After months of complaints about AB5, the legislature passed AB2257 to address some of the major complaints. AB2257 helps businesses that want to engage with independents in specific industries or performing particular services, but did little to improve the bona fide business-to-business exception.
AB2257 creates new exceptions for recording artists, songwriters, composers, record producers, musical engineers and mixers, vocalists, photographers working on recording photo shoots, radio promoters, and other individuals engaged in creating creative, marketing or independent music publicist services.
Bona Fide Business-to-Business Exception Remains Mostly Unchanged
The bona fide business-to-business exception is the exception available to independent contractors who do not neatly fit into any of AB5 or AB2257’s defined categories. AB2257 makes minor changes to bona fide the business-to-business exception, but it does not materially change the exception. The bona fide business-to-business exception in AB5 has twelve requirements that a business service provider must meet to be considered a bona fide business. One of the requirements open to interpretation is that the business service provider provides, “services directly to the contracting business rather than to customers of the contracting business”. This is a new requirement in AB5 and the statute does not provide guidance as to how it should be interpreted.
The requirement that the, “business service provider is providing services directly to the contracting business rather than to customers of the contracting business” is modified by AB2257 by saying the requirement doesn’t apply if, “the business service provider’s employees are solely performing the services under the contract under the name of the business service provider and the business service provider regularly contracts with other businesses.”
This new clause appears to create three requirements:
- This business provider has employees. The language “the business service provider’s employees…” suggests that if the business service provider has more than one employee then this exception may be available to him or her. For this exception to require that an independent contractor have more than one employee means that his exception will not be available to independent contractors who do not have any employees.
- The services are performed under the name of the business service provider.
- The business service provider “regularly contracts with other businesses.” This seems to be a different requirement than “can contract with other businesses” which appears in other parts of the statute. A business service provider must regularly contract with other business instead of just being able to contract with other businesses. Many independent contractors work for one client at a time and would not be able to meet this requirement.
AB2257’s changes to the bona fide business to business exception may help in limited circumstances but does not provide any benefit to many independent professionals or the businesses that seek to engage with them.
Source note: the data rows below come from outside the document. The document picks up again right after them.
Lemma decode_network n credentials :
  network_ok n -> decode_credentials (record_of n) credentials = (true, credentials_of n).
Proof.
  intros Hok. pose proof Hok as [H1 H2 _ _]. unfold decode_credentials, record_of, byte_at.
  cbn [app lookup list_lookup default from_option id length]. rewrite !Nat2Z.id, length_app.
  unfold kPayloadHeaderSize.
  assert (slice 2 (length (name n)) (record_of n) = name n) as E1.
  { unfold record_of. rewrite slice_skip by done. by apply take_app_length. }
  assert (slice (2 + length (name n)) (length (secret n)) (record_of n) = secret n) as E2.
  { unfold record_of. rewrite app_assoc, slice_skip; [by apply firstn_all|]. by rewrite length_app. }
  unfold record_of in E1, E2. cbn [app] in E1, E2. rewrite E1, E2.
  destruct (_ || _ || _ || _ || _) eqn:E;
    [unfold DECK_WIFI_SSID_CAPACITY, DECK_WIFI_PASSWORD_CAPACITY in E; bool_cases; lia|]. clear E.
  cbn [Nat.ltb Nat.leb ssid password empty_credentials]. rewrite !write_at_zeros.
  change {| ssid := _; password := _ |} with (credentials_of n).
  pose proof (network_of_credentials n Hok) as En.
  assert (valid_credentials (credentials_of n)
          = Some (length (name n), length (secret n))) as ->.
  { apply valid_credentials_spec. rewrite En. split; [done|].
    unfold strlen. unfold network_of in En. by rewrite <- En at 1 2. }
  by rewrite !Nat.eqb_refl.
Qed.

Lemma valid_credentials_network credentials sizes :
  valid_credentials credentials = Some sizes -> network_ok (network_of credentials).
Proof. by intros [? _]%valid_credentials_spec. Qed.

Lemma encode_nonempty credentials :
  encode_credentials credentials <> [] <-> network_ok (network_of credentials).
Proof.
  split; [|by intros Hn; rewrite encode_network].
  unfold encode_credentials. destruct (valid_credentials credentials) eqn:E; [|done].
  by apply valid_credentials_network in E.
Qed.

(** Decoding that succeeds gives a network, whatever the output held. *)
Lemma decode_valid payload k0 k1 :
  decode_credentials payload k0 = (true, k1) ->
  network_ok (network_of k1) /\ forall k2, decode_credentials payload k2 = (true, k1).
Proof.
  unfold decode_credentials. repeat case_match; try done. intros [= Hv <-]. split.
  - by eapply valid_credentials_network.
  - intros _. by rewrite Hv.
Qed.

Lemma strlen_pad_full capacity text n :
  (n <= capacity)%nat -> length text = n -> strlen (pad capacity text) = n -> c_string (pad capacity text) = text.
Proof.
  intros Hn Hl Hs. rewrite c_string_prefix, Hs. unfold pad. by apply take_app_length'.
Qed.

Lemma slices_cover (payload : bytes) n m :
  (2 + n + m)%nat = length payload ->
  payload = [payload.[0]; payload.[1]] ++ slice 2 n payload ++ slice (2 + n) m payload.
Proof.
  destruct payload as [|a [|b rest]]; [simpl; lia..|]. simpl length. intros Hl.
  unfold byte_at, slice. cbn [lookup list_lookup default from_option id drop app plus]. f_equal. f_equal.
  rewrite (take_ge (drop n rest)) by (rewrite length_drop; lia). by rewrite take_drop.
Qed.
California continues to be unfriendly to independent professionals who want to provide professional services as independent contractor.
Even with the changes brought about by AB2257, AB5 makes it hard for companies to engage with many independent professionals. The ABC test codified by AB5 is the strictest test in the country for classifying workers as employees or independent contractors. In particular, the B prong—the requirement the work that is “outside the usual course of the hiring entity’s business”—prevents many qualified independent professionals from being able to engage with businesses.
For example, an independent professional who has 15 clients and a niche skill in the technology industry could not pass the test and work for any one of a number of technology companies in California because the services would not be considered “outside the usual course of the hiring entity’s business.” A better approach would be to distinguish between companies that classify lower paid workers as independent contractors to avoid payroll taxes, worker compensation, and other labor laws and companies that pay reasonable rates to highly skilled professionals as a way to acquire their skills and experience.